Izaak Synagogue, one of seven Synagogues in Krakow

Izaak Synagogue

The Izaak Synagogue holds the name of its founder, Izaak Jakubowicz, sometimes called Izaak the Rich. He was a merchant, president of Kazimierz Kehilla and a banker to Polish King Wladyslaw IV. The synagogue was built in 1644 and constructions were led under the eye of Giovanni Trevano, an Italian architect working on the royal court. A small reconstruction was carried out only in the 19th century, moving the main entrance from the south to the western facade. In 1924 two-speed stairs and central arcaded porch designed for women was built.

During World War II, the Nazis led to a significant devastation of the interior of the synagogue and irreversible loss of its valuable equipment. Shortly after the Nazi invasion, the Jewish official on duty, Maximilian Redlich, was shot dead at the doors to the synagogue after he refused to burn the scrolls of the Torah.

After the war, there were plans to move Catholic Church into the synagogue, but eventually, it had served as sculpture workshop for Association of Polish Artists. In the 1970s the building was abandoned, slowly turning into a ruin. In the 1990s the synagogue was given back to the Jewish community of Krakow and since then the restoration works have been conducted.

The Izaak Synagogue is not active these days, but it houses a video/photography exhibition titled “In Memory of Polish Jews“. A small restaurant serving traditional kosher food is located in the back of the synagogue. The synagogue is also a venue for regular concerts of klezmer music.

Opening hours and tickets:

Sunday – Thursday 8.30 a.m. – 8 p.m.
Friday 8.30 a.m. – 2.30 p.m.
Saturday (and Jewish holidays) Closed
Tickets: Regular 7 PLN / Reduced 4 PLN

Old Synagogue

Old Synagogue in Kazimierz, view on the arcaded porch

Old Synagogue in Kazimierz

It is one of the oldest Jewish establishments in Kazimierz, built at the turn of 14th and 15th century, as a result of the Jewish community of Krakow moving to Kazimierz. Until 1939 it was the heart of Jewish religious, social and political life in Krakow.

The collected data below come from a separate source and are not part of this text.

(* ===== verification/DockerClient.v ===== *)
(** * The client of Docker (src/pkg/docker/client.js)

    The tables of containers and images, the requests that fill them, the counts
    of actions, the samples of usage, and the jobs that pull images, which run
    the pulls of [Docker].

    A request is a number with what it is for; its answer is an input that may
    come at any time, in any order.  The channels of the client and its timers
    are inputs too.  [JSON.parse] is a parameter; what docker sends is taken to be
    objects, and lists of them. *)

From stdpp Require Import sorting.
From S2P Require Import Prelude Uri Docker.

(** ** Data *)

Inductive action := AStart | AStop | ARestart | ACommit | ARm | ARmi.

(** What a request is for. *)
Inductive request :=
  | RqEvents
  | RqContainers
  | RqContainer (id : string)
  | RqImages
  | RqImage (id : string)
  | RqInfo
  | RqAction (a : action) (id : string)
  | RqPlain.                                (* [create] and [search] *)

(** The properties of a container that the samples set; the load is a number of
    tenths, [None] for NaN. *)
Record usage := mk_usage {
  us_memory : jval; us_limit : jval; us_cpu : option (option Z); us_priority : jval }.

Definition no_usage : usage := mk_usage JUndef JUndef None JUndef.

Record container := mk_container { ct_info : jobj; ct_cgroup : option string; ct_usage : usage }.

#[export] Instance container_settable : Settable container := fun c =>
  mk_container (ct_info c) (ct_cgroup c) (ct_usage c).
(** An action ends. *)
Lemma counted_end n a id d d1 : informed d -> counted d -> d_requests d !! n = Some (RqAction a id) ->
  asks (d <| d_requests ::= delete n |>) d1 -> informed (not_waiting id d1) /\ counted (not_waiting id d1).
Proof.
  intros Hi Hc Hn Ha. set (d0 := d <| d_requests ::= delete n |>) in *.
  assert (informed d0) as Hi0.
  { intros m [w Hm]. cbn in Hm. apply lookup_delete_Some in Hm as [_ Hm]. exact (Hi m (ex_intro _ w Hm)). }
  assert (forall k, pending k d = if decide (k = id) then S (pending k d0) else pending k d0) as Hp.
  { intros k. unfold pending. cbn. rewrite map_filter_delete.
    set (m := filter (fun nw : nat * request => for_id k nw.2 = true) (d_requests d)). case_decide as E.
    - subst. assert (m !! n = Some (RqAction a id)) as Hm.
      { apply map_lookup_filter_Some. split; [done|]. cbn. apply String.eqb_refl. }
      rewrite map_size_delete_Some by by eexists.
      assert (size m <> 0%nat) by (intros E%map_size_empty_iff; rewrite E in Hm; by rewrite lookup_empty in Hm). lia.
    - rewrite delete_id; [done|]. apply map_lookup_filter_None. right. intros w Hw. rewrite Hn in Hw. injection Hw as <-.
      cbn. by rewrite (proj2 (String.eqb_neq id k)). }
  assert (d_waiting d1 !! id = Some (Some (Z.of_nat (S (pending id d0))))) as Hw.
  { rewrite (mv_waiting _ _ _ Ha). change (d_waiting d0) with (d_waiting d). rewrite Hc, Hp. by rewrite decide_True. }
  pose proof (moves_informed _ _ _ Ha Hi0) as Hi1.
  assert (forall k, pending k d1 = pending k d0) as Hp1 by (intros k; by apply asks_pending).
  assert ((n ← default None (d_waiting d1 !! id); Some (n - 1)) = Some (Z.of_nat (pending id d0))) as En.
  { rewrite Hw. change (Some (Z.of_nat (S (pending id d0)) - 1) = Some (Z.of_nat (pending id d0))). f_equal. lia. }
  unfold not_waiting. cbv zeta. rewrite En.
  case_bool_decide as E.
  - assert (pending id d0 = 0%nat) as E0 by (injection E; lia). set (d2 := d1 <| d_waiting ::= delete id |>).
    pose proof (asks_trigger id d2) as Ht. split; [by apply (moves_informed _ _ _ Ht)|]. intros k.
    rewrite (mv_waiting _ _ _ Ht), (asks_pending _ _ k Ht). change (pending k d2) with (pending k d1). rewrite Hp1. cbn.
    destruct (decide (k = id)) as [->|Hne]; [by rewrite lookup_delete_eq, E0|]. rewrite lookup_delete_ne by done.
    rewrite (mv_waiting _ _ _ Ha). change (d_waiting d0) with (d_waiting d). by rewrite Hc, Hp, decide_False.
  - split; [done|]. intros k. cbn.
    match goal with |- context [pending k ?x] => change (pending k x) with (pending k d1) end. rewrite Hp1.
    destruct (decide (k = id)) as [->|Hne].
    + rewrite lookup_insert_eq. destruct (pending id d0); [by destruct E|done].
    + rewrite lookup_insert_ne by done. rewrite (mv_waiting _ _ _ Ha). change (d_waiting d0) with (d_waiting d).
      by rewrite Hc, Hp, decide_False.
Qed.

One of the most important events in the history of the synagogue was a fiery speech delivered by Tadeusz Kosciuszko, Polish national hero, who urged Jewish community to fight for the freedom of the common homeland. In 1846 a Jewish activist and a participant in the Krakow Uprising, Maurice Krzepicki also delivered a patriotic speech here. In 1848 rabbi Dow Beer Meisels did the same during the Spring of Nations.

In 1557 a great fire consumed the entire synagogue. The reconstruction works turned the Synagogue into an original Renaissance edifice with preserved Gothic shape and interior. In the 19th century, the Jewish community decided to carry out renovation of the synagogue. Unfortunately, ransacked by the Nazis in World War II the synagogue was left completely devastated for years. In 1961 the Historical Museum of Krakow took possession of the Old Synagogue and turned it into one of the branches, focusing on the history of Polish Jews.

Opening hours and tickets:

November – March April – October
Monday 10 a.m. – 2 p.m. 10 a.m. – 2 p.m.
Tuesday – Thursday 9 a.m. – 4 p.m. 9 a.m. – 5 p.m.
Friday 10 a.m. – 5 p.m. 9 a.m. – 5 p.m.
Saturday, Sunday 9 a.m. – 4 p.m. 9 a.m. – 5 p.m.
Tickets: Regular 10 PLN / Reduced 8 PLN (free entrance on Mondays)

* For more information about ticket prices please visit:

Tempel Synagogue

Inside of the Tempel Synagogue, the main venue for Reform Jews in Kazimierz

Inside of the Tempel Synagogue

The Tempel Synagogue was built in 1862. It served as the main venue for Reform Jews who tended toward cultural and social assimilation with the Polish nation. Devotions were held based on the nineteenth-century reformed liturgy and the preachers were mostly men with an academic background. Once a week, there were sermons preached in Polish and German. The synagogue had also a women’s  choir in the 1920s and 1930s.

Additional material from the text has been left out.